◆ **Action item**:
Copy every line of the following data that includes the string "option".

◆ **Extracted material**:
(** The state of [evalRewrite]'s loop: the path, the copied query and whether a rule
    applied. *)
Definition rewriteStep (req : Request) (r : rewriteRule) (st : bytes * option values * bool)
    : prog (bytes * option values * bool) :=
  let '(path, q, matched) := st in
  do inScope <- scopeMatches (rw_scope r);
  if negb inScope then Ret st
  else
    let q' := default (rq_Query req) q in
    match rw_op r with
    | rwPath re repl =>
      Ret (match reExpand re repl path with Some path' => (path', q, true) | None => st end)
    | rwStripQuery names => Ret (path, Some (filter (fun '(k, _) => nameMatch names k = false) q'), true)
    | rwSetQuery name tpl =>
      do v <- resolveRewriteValue tpl req;
      Ret (path, Some (<[name := [v]]> q'), true)
    end.

Fixpoint foldP {A S : Type} (f : A -> S -> prog S) (l : list A) (s : S) : prog S :=
  match l with [] => Ret s | x :: l => do s' <- f x s; foldP f l s' end.

Definition evalRewrite (p : Pipeline) (req : Request) : prog (option RewriteDecision) :=
  do st <- foldP (rewriteStep req) (rewriteRules p) (rq_Path req, None, false);
  let '(path, q, matched) := st in
  Ret (if matched then
         Some (mkRewriteDecision path (encodeQuerySorted (match q with Some q => q | None => rq_Query req end)))
       else None).

(** ** RECV and the key *)

(** A [respond] rule fires on its terms or its exact path. *)
Definition respondFires (req : Request) (r : respondRule) : prog bool :=
  match rs_terms r with
  | Some ts => respondTermsMatch ts
  | None => Ret (bool_decide (rq_Path req = rs_path r))
  end.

◆ **Written answer**:
Definition rewriteStep (req : Request) (r : rewriteRule) (st : bytes * option values * bool)
    : prog (bytes * option values * bool) :=
Definition evalRewrite (p : Pipeline) (req : Request) : prog (option RewriteDecision) :=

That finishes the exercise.